- _Problem_
Each record beneath this line is to be copied exactly.

- _Exercise materials_
Lemma counts_nondecreasing_witness :
  length (counts example_state_1) = ncols example_matrix /\
  length (counts example_state_2) = ncols example_matrix /\
  Forall2 num_le (counts example_state_1) (counts example_state_2).
Proof.
  apply (counts_nondecreasing Qmean_of_powers example_matrix (ExpStr "min")
           (1 # 10)%Q 1 example_state_1 example_state_2).
  - repeat constructor.
  - repeat constructor.
  - reflexivity.
  - vm_compute. reflexivity.
  - vm_compute. reflexivity.
Defined.

Lemma greedy_nonpositive_k_returns_empty_witness :
  entry_checks example_matrix 0 = Ok tt /\
  greedy_run Qmean_of_powers example_matrix 0 ExpOther (1 # 10)%Q
  = Ok (initial_state example_matrix (1 # 10)%Q) /\
  greedy_power_mean_sample_final Qmean_of_powers example_matrix 0 ExpOther (1 # 10)%Q
  = Ok [].
Proof.
  apply (greedy_nonpositive_k_returns_empty Qmean_of_powers example_matrix 0
           ExpOther (1 # 10)%Q).
  - vm_compute. lia.
  - vm_compute. lia.
  - reflexivity.
  - lia.
Defined.

Lemma get_genomes_to_keep_spec_witness :
  marker_totals example_adj [0; 1; 2] = Ok [5; 3; 1]%Z /\
  get_genomes_to_keep example_adj 3 [0; 1; 2] (PyFloat (1 # 2)) example_genomes
  = Ok ["G1"; "G2"].
Proof.
  assert (Htot : marker_totals example_adj [0; 1; 2] = Ok [5; 3; 1]%Z) by reflexivity.
  split; [exact Htot|].
  assert (Hwf : matrix_wf example_adj) by (repeat constructor).
  assert (Hidx : Forall (fun i => i < nrows example_adj) [0; 1; 2])
    by (repeat constructor; vm_compute; lia).
  destruct (get_genomes_to_keep_spec example_adj 3 [0; 1; 2] (PyFloat (1 # 2))
              example_genomes Hwf Hidx eq_refl eq_refl) as [_ Hex].
  exact (Hex "G1" "G2" "G3" Htot).
Defined.

Lemma get_genomes_to_keep_out_of_domain_witness :
  coverage_threshold (PyInt (-1)) 3 = PyInt (-1) /\
  (forall e,
     get_genomes_to_keep example_adj 3 [0; 1; 2] (PyInt (-1)) example_genomes = Raise e ->
     e = IndexError) /\
  (matrix_wf example_adj -> Forall (fun i => i < nrows example_adj) [0; 1; 2] ->
   length example_genomes = ncols example_adj ->
   exists kept,
     get_genomes_to_keep example_adj 3 [0; 1; 2] (PyInt (-1)) example_genomes = Ok kept /\
     forall g, g ∈ kept <->
       exists j, example_genomes !! j = Some g /\
         Qle (pynumber_value (PyInt (-1)))
             (inject_Z (column_total example_adj [0; 1; 2] j))).
Proof.
  apply (get_genomes_to_keep_out_of_domain example_adj 3 [0; 1; 2] (PyInt (-1))
           example_genomes).
  reflexivity.
Defined.

(** C6, as the specification states it, fails: with [min_markers = -1] and
    with [min_markers = 1.5] the call returns a genome set. *)
Lemma get_genomes_to_keep_raises_counterexample :
  get_genomes_to_keep example_adj 3 [0; 1; 2] (PyInt (-1)) example_genomes
  = Ok ["G1"; "G2"; "G3"] /\
  get_genomes_to_keep example_adj 3 [0; 1; 2] (PyFloat (3 # 2)) example_genomes
  = Ok ["G1"; "G2"] /\
  ~ (forall min_markers,
       min_markers_in_domain min_markers = false ->
       exists e,
         get_genomes_to_keep example_adj 3 [0; 1; 2] min_markers example_genomes
         = Raise e).
Proof.
  split; [reflexivity|]. split; [reflexivity|].
  intros Hall. destruct (Hall (PyInt (-1)) eq_refl) as [e He]. discriminate.
Qed.

Lemma filter_copies_spec_witness :
  (forall r, r ∈ example_group -> (0 <= bit_score r)%Q) /\
  (forall r, r ∈ example_group -> is_float (bit_score r)) /\
  filter_copies example_group 0 = Ok example_group /\
  exists kept,
    filter_copies example_group 1 = Ok kept /\
    forall r, r ∈ kept <->
      r ∈ example_group /\
      forall m, is_group_max example_group r m -> (bit_score r == m)%Q.
Proof.
  assert (Hnn : forall r, r ∈ example_group -> (0 <= bit_score r)%Q).
  { intros r Hr. unfold example_group in Hr.
    repeat (apply elem_of_cons in Hr as [-> | Hr]; [discriminate|]).
    inversion Hr. }
  assert (Hfl : forall r, r ∈ example_group -> is_float (bit_score r)).
  { intros r Hr. unfold example_group in Hr.
    repeat (apply elem_of_cons in Hr as [-> | Hr]; [vm_compute; reflexivity|]).
    inversion Hr. }
  split; [exact Hnn|]. split; [exact Hfl|].
  destruct (filter_copies_spec example_group 0) as (_ & _ & _ & H0 & _).
  destruct (filter_copies_spec example_group 1) as (_ & _ & _ & _ & H1 & _).
  destruct (H0 (Qeq_refl 0)) as [_ Hall].
  split; [exact (Hall Hnn) | exact (H1 (Qeq_refl 1) Hfl)].
Defined.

- _Solution to this problem_
Lemma counts_nondecreasing_witness :
  length (counts example_state_1) = ncols example_matrix /\
  length (counts example_state_2) = ncols example_matrix /\
  Forall2 num_le (counts example_state_1) (counts example_state_2).
Proof.
  apply (counts_nondecreasing Qmean_of_powers example_matrix (ExpStr "min")
           (1 # 10)%Q 1 example_state_1 example_state_2).
  - repeat constructor.
  - repeat constructor.
  - reflexivity.
  - vm_compute. reflexivity.
  - vm_compute. reflexivity.
Defined.

Lemma greedy_nonpositive_k_returns_empty_witness :
  entry_checks example_matrix 0 = Ok tt /\
  greedy_run Qmean_of_powers example_matrix 0 ExpOther (1 # 10)%Q
  = Ok (initial_state example_matrix (1 # 10)%Q) /\
  greedy_power_mean_sample_final Qmean_of_powers example_matrix 0 ExpOther (1 # 10)%Q
  = Ok [].
Proof.
  apply (greedy_nonpositive_k_returns_empty Qmean_of_powers example_matrix 0
           ExpOther (1 # 10)%Q).
  - vm_compute. lia.
  - vm_compute. lia.
  - reflexivity.
  - lia.
Defined.

Lemma get_genomes_to_keep_spec_witness :
  marker_totals example_adj [0; 1; 2] = Ok [5; 3; 1]%Z /\
  get_genomes_to_keep example_adj 3 [0; 1; 2] (PyFloat (1 # 2)) example_genomes
  = Ok ["G1"; "G2"].
Proof.
  assert (Htot : marker_totals example_adj [0; 1; 2] = Ok [5; 3; 1]%Z) by reflexivity.
  split; [exact Htot|].
  assert (Hwf : matrix_wf example_adj) by (repeat constructor).
  assert (Hidx : Forall (fun i => i < nrows example_adj) [0; 1; 2])
    by (repeat constructor; vm_compute; lia).
  destruct (get_genomes_to_keep_spec example_adj 3 [0; 1; 2] (PyFloat (1 # 2))
              example_genomes Hwf Hidx eq_refl eq_refl) as [_ Hex].
  exact (Hex "G1" "G2" "G3" Htot).
Defined.

Lemma get_genomes_to_keep_out_of_domain_witness :
  coverage_threshold (PyInt (-1)) 3 = PyInt (-1) /\
  (forall e,
     get_genomes_to_keep example_adj 3 [0; 1; 2] (PyInt (-1)) example_genomes = Raise e ->
     e = IndexError) /\
  (matrix_wf example_adj -> Forall (fun i => i < nrows example_adj) [0; 1; 2] ->
   length example_genomes = ncols example_adj ->
   exists kept,
     get_genomes_to_keep example_adj 3 [0; 1; 2] (PyInt (-1)) example_genomes = Ok kept /\
     forall g, g ∈ kept <->
       exists j, example_genomes !! j = Some g /\
         Qle (pynumber_value (PyInt (-1)))
             (inject_Z (column_total example_adj [0; 1; 2] j))).
Proof.
  apply (get_genomes_to_keep_out_of_domain example_adj 3 [0; 1; 2] (PyInt (-1))
           example_genomes).
  reflexivity.
Defined.

(** C6, as the specification states it, fails: with [min_markers = -1] and
    with [min_markers = 1.5] the call returns a genome set. *)
Lemma get_genomes_to_keep_raises_counterexample :
  get_genomes_to_keep example_adj 3 [0; 1; 2] (PyInt (-1)) example_genomes
  = Ok ["G1"; "G2"; "G3"] /\
  get_genomes_to_keep example_adj 3 [0; 1; 2] (PyFloat (3 # 2)) example_genomes
  = Ok ["G1"; "G2"] /\
  ~ (forall min_markers,
       min_markers_in_domain min_markers = false ->
       exists e,
         get_genomes_to_keep example_adj 3 [0; 1; 2] min_markers example_genomes
         = Raise e).
Proof.
  split; [reflexivity|]. split; [reflexivity|].
  intros Hall. destruct (Hall (PyInt (-1)) eq_refl) as [e He]. discriminate.
Qed.

Lemma filter_copies_spec_witness :
  (forall r, r ∈ example_group -> (0 <= bit_score r)%Q) /\
  (forall r, r ∈ example_group -> is_float (bit_score r)) /\
  filter_copies example_group 0 = Ok example_group /\
  exists kept,
    filter_copies example_group 1 = Ok kept /\
    forall r, r ∈ kept <->
      r ∈ example_group /\
      forall m, is_group_max example_group r m -> (bit_score r == m)%Q.
Proof.
  assert (Hnn : forall r, r ∈ example_group -> (0 <= bit_score r)%Q).
  { intros r Hr. unfold example_group in Hr.
    repeat (apply elem_of_cons in Hr as [-> | Hr]; [discriminate|]).
    inversion Hr. }
  assert (Hfl : forall r, r ∈ example_group -> is_float (bit_score r)).
  { intros r Hr. unfold example_group in Hr.
    repeat (apply elem_of_cons in Hr as [-> | Hr]; [vm_compute; reflexivity|]).
    inversion Hr. }
  split; [exact Hnn|]. split; [exact Hfl|].
  destruct (filter_copies_spec example_group 0) as (_ & _ & _ & H0 & _).
  destruct (filter_copies_spec example_group 1) as (_ & _ & _ & _ & H1 & _).
  destruct (H0 (Qeq_refl 0)) as [_ Hall].
  split; [exact (Hall Hnn) | exact (H1 (Qeq_refl 1) Hfl)].
Defined.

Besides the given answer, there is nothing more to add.